### Instructions for the task
Which lines in the records below mention the word "sender"? Copy each one out.

Segment Start: Material for this exercise

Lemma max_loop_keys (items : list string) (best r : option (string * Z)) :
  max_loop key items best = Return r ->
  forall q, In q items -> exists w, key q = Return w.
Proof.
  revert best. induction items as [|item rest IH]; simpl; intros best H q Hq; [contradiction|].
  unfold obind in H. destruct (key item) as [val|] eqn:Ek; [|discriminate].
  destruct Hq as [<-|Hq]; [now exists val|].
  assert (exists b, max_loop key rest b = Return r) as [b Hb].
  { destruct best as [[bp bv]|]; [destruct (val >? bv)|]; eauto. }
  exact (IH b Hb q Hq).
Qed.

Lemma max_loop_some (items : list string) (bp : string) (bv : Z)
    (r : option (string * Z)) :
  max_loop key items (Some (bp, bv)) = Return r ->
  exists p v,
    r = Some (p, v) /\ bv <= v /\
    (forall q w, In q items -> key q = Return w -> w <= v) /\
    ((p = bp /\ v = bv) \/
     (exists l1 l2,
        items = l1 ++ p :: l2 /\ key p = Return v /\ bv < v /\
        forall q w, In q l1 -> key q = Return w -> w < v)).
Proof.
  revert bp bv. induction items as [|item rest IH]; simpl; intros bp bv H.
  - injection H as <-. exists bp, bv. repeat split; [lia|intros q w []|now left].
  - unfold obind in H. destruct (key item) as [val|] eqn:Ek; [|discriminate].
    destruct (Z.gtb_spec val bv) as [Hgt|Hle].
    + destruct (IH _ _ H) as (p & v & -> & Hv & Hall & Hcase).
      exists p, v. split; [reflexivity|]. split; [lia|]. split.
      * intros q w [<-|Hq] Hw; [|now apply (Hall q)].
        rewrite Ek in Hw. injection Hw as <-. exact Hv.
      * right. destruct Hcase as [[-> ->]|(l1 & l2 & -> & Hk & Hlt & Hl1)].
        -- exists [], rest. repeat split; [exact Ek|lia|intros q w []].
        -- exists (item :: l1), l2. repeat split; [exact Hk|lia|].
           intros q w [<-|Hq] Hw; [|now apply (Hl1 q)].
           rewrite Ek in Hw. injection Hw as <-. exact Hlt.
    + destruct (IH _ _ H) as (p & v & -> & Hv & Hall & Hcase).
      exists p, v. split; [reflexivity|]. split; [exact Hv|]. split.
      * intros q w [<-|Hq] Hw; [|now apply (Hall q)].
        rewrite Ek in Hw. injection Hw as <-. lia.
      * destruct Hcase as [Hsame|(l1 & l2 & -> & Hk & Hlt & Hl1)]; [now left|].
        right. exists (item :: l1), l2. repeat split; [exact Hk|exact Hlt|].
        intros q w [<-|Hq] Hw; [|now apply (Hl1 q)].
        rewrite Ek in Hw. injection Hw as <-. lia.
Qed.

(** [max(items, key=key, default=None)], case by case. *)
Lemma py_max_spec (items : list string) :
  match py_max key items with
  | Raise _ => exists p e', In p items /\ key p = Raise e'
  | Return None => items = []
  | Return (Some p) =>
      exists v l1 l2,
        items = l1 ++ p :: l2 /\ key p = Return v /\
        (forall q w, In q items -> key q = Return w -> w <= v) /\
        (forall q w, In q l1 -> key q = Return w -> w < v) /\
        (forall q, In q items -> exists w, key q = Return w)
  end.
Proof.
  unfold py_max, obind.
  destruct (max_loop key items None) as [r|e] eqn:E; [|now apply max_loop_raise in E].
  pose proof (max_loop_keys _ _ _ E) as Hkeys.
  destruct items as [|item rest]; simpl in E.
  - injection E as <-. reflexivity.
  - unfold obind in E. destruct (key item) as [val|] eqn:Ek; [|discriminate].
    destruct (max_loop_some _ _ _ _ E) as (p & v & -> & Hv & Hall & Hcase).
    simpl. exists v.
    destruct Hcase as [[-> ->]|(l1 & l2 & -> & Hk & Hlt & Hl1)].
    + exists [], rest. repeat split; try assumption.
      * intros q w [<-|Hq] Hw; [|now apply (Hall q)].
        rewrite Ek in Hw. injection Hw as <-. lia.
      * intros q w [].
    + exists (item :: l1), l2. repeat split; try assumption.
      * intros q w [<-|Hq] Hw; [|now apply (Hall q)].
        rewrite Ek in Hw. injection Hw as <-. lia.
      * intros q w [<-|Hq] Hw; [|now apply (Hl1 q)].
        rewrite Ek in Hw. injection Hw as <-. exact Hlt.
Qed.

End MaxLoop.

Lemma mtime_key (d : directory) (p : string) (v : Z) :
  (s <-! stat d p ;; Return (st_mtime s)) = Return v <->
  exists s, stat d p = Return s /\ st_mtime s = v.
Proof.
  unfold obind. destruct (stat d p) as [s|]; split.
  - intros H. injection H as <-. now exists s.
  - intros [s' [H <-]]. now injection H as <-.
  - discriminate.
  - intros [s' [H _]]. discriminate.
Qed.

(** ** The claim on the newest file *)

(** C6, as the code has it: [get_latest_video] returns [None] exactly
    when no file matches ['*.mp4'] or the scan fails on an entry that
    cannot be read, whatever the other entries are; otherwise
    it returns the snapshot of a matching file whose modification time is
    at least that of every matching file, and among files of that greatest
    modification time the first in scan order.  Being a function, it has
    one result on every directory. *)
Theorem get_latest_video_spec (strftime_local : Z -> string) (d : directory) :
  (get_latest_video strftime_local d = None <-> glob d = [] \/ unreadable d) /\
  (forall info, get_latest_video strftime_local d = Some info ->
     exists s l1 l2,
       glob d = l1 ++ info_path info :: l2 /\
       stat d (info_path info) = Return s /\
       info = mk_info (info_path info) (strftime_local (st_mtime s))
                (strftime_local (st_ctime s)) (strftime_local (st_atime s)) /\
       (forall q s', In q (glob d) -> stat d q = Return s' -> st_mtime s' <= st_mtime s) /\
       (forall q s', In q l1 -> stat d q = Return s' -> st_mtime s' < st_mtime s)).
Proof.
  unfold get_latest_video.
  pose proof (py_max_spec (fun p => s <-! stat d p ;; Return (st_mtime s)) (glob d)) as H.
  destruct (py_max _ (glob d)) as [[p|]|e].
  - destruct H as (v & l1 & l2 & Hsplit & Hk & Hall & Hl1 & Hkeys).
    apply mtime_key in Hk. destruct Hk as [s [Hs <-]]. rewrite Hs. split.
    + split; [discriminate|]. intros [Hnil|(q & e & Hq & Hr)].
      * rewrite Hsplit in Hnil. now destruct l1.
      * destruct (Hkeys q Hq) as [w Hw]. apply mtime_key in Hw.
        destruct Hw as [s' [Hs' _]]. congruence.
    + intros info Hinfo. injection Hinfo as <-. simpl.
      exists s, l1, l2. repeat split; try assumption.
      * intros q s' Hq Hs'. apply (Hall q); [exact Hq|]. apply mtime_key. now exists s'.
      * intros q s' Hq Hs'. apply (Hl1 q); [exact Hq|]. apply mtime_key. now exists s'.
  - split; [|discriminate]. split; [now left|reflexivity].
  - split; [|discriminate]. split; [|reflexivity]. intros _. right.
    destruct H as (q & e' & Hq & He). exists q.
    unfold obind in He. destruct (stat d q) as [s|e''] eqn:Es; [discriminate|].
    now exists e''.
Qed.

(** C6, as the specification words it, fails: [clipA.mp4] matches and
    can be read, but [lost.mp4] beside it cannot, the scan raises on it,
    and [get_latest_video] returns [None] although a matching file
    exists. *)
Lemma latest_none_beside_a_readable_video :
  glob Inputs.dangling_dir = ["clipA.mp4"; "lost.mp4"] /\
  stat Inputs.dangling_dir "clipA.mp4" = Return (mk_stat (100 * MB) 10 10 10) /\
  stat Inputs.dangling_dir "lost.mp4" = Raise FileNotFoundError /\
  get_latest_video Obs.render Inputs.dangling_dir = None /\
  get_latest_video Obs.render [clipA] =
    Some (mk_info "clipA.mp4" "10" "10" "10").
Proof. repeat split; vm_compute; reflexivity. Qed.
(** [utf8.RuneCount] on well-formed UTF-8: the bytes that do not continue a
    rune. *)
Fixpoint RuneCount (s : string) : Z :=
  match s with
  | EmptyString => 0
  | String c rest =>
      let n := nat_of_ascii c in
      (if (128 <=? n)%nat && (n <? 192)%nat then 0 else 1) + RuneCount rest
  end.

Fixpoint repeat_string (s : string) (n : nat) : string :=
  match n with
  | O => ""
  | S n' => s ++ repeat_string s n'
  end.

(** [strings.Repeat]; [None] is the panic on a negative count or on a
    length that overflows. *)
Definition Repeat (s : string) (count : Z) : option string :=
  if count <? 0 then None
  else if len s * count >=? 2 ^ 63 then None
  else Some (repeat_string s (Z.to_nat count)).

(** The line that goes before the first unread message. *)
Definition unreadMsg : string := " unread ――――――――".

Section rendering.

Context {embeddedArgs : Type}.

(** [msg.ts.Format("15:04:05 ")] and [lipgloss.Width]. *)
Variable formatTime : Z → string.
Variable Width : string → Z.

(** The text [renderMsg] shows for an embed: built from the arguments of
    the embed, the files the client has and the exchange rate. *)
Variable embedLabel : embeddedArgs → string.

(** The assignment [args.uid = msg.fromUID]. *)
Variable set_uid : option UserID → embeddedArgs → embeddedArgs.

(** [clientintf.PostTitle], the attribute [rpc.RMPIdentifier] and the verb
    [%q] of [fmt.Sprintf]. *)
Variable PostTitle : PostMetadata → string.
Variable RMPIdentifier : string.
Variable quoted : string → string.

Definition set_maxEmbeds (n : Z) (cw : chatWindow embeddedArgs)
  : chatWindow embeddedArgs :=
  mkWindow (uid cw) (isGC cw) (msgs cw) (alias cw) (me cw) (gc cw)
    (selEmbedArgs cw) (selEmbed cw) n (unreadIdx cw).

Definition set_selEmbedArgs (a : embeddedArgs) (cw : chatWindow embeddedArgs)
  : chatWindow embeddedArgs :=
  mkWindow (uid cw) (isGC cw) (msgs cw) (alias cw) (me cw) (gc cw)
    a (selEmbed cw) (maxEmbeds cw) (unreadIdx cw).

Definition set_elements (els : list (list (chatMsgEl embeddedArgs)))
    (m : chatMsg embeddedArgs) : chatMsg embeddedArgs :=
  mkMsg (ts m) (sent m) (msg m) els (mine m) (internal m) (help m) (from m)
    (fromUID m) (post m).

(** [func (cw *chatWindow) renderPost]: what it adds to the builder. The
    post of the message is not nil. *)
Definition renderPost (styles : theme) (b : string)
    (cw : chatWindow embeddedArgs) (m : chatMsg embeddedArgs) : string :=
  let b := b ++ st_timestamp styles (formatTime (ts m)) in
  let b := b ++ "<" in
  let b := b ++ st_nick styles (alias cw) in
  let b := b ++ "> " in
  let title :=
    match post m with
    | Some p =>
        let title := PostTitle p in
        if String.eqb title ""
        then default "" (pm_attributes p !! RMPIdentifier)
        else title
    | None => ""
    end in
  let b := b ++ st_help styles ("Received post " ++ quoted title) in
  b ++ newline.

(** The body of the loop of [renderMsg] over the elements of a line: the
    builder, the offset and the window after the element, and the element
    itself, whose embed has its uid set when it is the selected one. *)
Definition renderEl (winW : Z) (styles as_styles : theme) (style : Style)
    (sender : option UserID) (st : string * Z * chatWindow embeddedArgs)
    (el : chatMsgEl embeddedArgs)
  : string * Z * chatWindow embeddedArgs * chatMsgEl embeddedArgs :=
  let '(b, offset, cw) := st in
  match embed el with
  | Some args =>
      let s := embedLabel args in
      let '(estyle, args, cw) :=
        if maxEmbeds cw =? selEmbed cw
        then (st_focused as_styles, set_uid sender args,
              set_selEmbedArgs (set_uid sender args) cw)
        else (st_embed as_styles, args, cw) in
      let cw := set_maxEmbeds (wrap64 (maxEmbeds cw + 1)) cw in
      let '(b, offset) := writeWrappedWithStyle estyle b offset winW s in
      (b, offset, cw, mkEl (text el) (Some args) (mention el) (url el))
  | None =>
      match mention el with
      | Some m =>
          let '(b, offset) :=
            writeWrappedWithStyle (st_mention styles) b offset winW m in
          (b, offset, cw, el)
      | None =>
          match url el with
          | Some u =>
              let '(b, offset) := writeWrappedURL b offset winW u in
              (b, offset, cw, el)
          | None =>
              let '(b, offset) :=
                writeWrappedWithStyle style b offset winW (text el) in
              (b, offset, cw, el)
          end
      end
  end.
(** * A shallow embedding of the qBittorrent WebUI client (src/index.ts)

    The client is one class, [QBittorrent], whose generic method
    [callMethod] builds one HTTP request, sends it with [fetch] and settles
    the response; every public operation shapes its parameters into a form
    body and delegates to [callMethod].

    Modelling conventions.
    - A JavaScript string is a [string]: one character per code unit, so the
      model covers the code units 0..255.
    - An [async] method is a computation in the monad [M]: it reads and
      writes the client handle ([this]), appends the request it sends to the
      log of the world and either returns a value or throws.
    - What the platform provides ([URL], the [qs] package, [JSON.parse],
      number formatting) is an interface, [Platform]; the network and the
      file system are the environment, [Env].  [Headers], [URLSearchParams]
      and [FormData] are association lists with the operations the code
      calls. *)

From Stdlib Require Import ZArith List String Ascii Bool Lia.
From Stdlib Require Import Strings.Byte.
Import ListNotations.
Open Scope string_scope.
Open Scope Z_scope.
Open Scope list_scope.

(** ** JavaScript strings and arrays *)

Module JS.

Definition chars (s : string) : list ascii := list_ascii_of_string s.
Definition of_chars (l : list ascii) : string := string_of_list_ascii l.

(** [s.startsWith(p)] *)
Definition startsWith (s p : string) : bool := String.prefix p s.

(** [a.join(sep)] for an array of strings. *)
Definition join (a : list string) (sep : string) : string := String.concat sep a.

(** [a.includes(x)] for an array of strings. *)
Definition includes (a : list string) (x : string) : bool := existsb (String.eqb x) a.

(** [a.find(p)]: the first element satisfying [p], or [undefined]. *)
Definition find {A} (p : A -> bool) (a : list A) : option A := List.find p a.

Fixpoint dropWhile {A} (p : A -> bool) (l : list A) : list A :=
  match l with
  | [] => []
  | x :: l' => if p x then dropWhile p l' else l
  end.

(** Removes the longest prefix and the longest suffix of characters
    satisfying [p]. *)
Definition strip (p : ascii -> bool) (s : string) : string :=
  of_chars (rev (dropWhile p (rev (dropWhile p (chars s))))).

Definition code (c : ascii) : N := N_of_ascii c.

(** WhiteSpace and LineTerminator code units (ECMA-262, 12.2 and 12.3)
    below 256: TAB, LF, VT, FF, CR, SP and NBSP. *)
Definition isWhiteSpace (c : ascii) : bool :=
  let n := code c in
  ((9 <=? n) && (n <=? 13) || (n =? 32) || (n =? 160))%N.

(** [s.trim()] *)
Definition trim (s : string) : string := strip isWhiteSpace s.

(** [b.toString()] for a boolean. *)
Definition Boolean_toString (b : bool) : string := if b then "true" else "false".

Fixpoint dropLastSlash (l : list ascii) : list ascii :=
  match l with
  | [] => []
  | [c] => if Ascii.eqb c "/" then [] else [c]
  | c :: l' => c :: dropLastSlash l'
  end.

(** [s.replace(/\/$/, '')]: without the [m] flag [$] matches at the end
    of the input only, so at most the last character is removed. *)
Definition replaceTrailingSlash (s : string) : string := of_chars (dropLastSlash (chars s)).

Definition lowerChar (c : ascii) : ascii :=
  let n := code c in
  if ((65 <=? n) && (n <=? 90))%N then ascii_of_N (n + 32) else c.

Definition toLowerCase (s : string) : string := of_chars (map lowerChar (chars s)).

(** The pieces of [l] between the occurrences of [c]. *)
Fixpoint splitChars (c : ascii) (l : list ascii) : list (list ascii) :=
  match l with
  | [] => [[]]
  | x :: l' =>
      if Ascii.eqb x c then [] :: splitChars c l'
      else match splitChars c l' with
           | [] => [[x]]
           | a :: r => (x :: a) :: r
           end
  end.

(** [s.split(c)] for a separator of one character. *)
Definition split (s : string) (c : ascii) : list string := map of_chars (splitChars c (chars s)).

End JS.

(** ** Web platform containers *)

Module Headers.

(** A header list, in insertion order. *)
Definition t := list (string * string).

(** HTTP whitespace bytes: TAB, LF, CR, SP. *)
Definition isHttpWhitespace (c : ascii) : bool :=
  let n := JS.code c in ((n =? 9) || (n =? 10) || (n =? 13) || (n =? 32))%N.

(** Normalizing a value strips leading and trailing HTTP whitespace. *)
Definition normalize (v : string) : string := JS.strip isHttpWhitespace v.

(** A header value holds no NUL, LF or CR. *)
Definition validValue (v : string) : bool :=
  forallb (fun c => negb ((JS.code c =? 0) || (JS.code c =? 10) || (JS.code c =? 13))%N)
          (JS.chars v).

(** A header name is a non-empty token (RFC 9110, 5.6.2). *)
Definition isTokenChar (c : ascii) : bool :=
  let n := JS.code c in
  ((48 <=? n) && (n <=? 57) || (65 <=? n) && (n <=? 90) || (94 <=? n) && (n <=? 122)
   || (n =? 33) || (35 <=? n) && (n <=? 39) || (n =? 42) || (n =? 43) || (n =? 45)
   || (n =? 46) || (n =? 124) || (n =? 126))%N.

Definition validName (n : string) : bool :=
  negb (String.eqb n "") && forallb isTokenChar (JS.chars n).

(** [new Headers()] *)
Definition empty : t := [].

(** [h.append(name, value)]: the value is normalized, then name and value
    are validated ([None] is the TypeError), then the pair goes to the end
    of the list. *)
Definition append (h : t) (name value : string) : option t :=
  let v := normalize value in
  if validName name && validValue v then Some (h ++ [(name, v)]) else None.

Segment End: Material for this exercise

### Reply
    (sender : option UserID) (st : string * Z * chatWindow embeddedArgs)
        then (st_focused as_styles, set_uid sender args,
              set_selEmbedArgs (set_uid sender args) cw)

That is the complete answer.